Dataset records below:

(** * The garbage-collected object heap of picrin (extlib/benz/gc.c)

    A shallow embedding of the collector's entry points, the root arena,
    the allocator shim, the mark phase with its weak-map fixed point and
    the sweep phase, followed by the properties proved about them. *)

From stdpp Require Import gmap strings list fin_maps.
From Stdlib Require Import ZArith Lia.

#[local] Set Warnings "-clear-no-such-hyp".

Open Scope Z_scope.

(** ** Machine integers and pointers *)

(** [size_t] is taken to be 64 bits wide; the wrap-around of unsigned
    arithmetic is written out with [size_wrap]. *)
Definition SIZE_BITS : Z := 64.
Definition SIZE_MOD : Z := 2 ^ SIZE_BITS.
Definition size_wrap (z : Z) : Z := z mod SIZE_MOD.

(** [sizeof(struct object * )] on the same platform. *)
Definition SIZEOF_OBJPTR : Z := 8.

(** Object pointers are never null in this type; a nullable object pointer
    is an [option addr].  Raw byte pointers are integers, [NULL] being 0. *)
Abbreviation addr := positive.
Abbreviation ptr := Z.
Definition NULL : ptr := 0.

(** ** Outcomes of a call

    [Panic] is [pic_panic]: control never comes back to the caller.
    [Undef] stands for behaviour that C leaves undefined (a store outside
    the arena, a read of a field that was never initialised, the
    [PIC_UNREACHABLE] arms).  [Timeout] is only produced by the recursion
    budget of the tracer below. *)
Inductive outcome (A : Type) : Type :=
| Ret (a : A)
| Panic (msg : string)
| Undef
| Timeout.
Arguments Ret {A} a.
Arguments Panic {A} msg.
Arguments Undef {A}.
Arguments Timeout {A}.

#[global] Instance outcome_ret : MRet outcome := fun A a => Ret a.
#[global] Instance outcome_bind : MBind outcome := fun A B f m =>
  match m with
  | Ret a => f a
  | Panic msg => Panic msg
  | Undef => Undef
  | Timeout => Timeout
  end.

(** Modelled from the spec: [pic_panic] is declared in picrin.h, which is
    not among the sources; the spec says that it reports the message to the
    host and terminates the interpreter instance. *)
Definition pic_panic {A : Type} (msg : string) : outcome A := Panic msg.

(** How a call that does not return ends. *)
Inductive failure : Type :=
| FPanic (msg : string)
| FUndef
| FTimeout.

Definition failure_of {A : Type} (m : outcome A) : option failure :=
  match m with
  | Ret _ => None
  | Panic msg => Some (FPanic msg)
  | Undef => Some FUndef
  | Timeout => Some FTimeout
  end.

(** ** Values and objects *)

(** Modelled from the spec: the value representation lives in
    picrin/private/object.h; a value is an immediate or a pointer to a heap
    object. *)
Inductive pic_value : Type :=
| pic_nil_value
| pic_bool_value (b : bool)
| pic_int_value (n : Z)
| pic_char_value (c : Z)
| pic_float_value (bits : Z)
| pic_undef_value
| pic_invalid_value
| pic_obj_value (a : addr).

Definition pic_obj_p (v : pic_value) : bool :=
  match v with pic_obj_value _ => true | _ => false end.

Definition pic_obj_ptr (v : pic_value) : option addr :=
  match v with pic_obj_value a => Some a | _ => None end.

End of Dataset records.

• What is being asked:
Which lines above include the word "heap"? Show each one.

• Your solution:
(** * The garbage-collected object heap of picrin (extlib/benz/gc.c)
    picrin/private/object.h; a value is an immediate or a pointer to a heap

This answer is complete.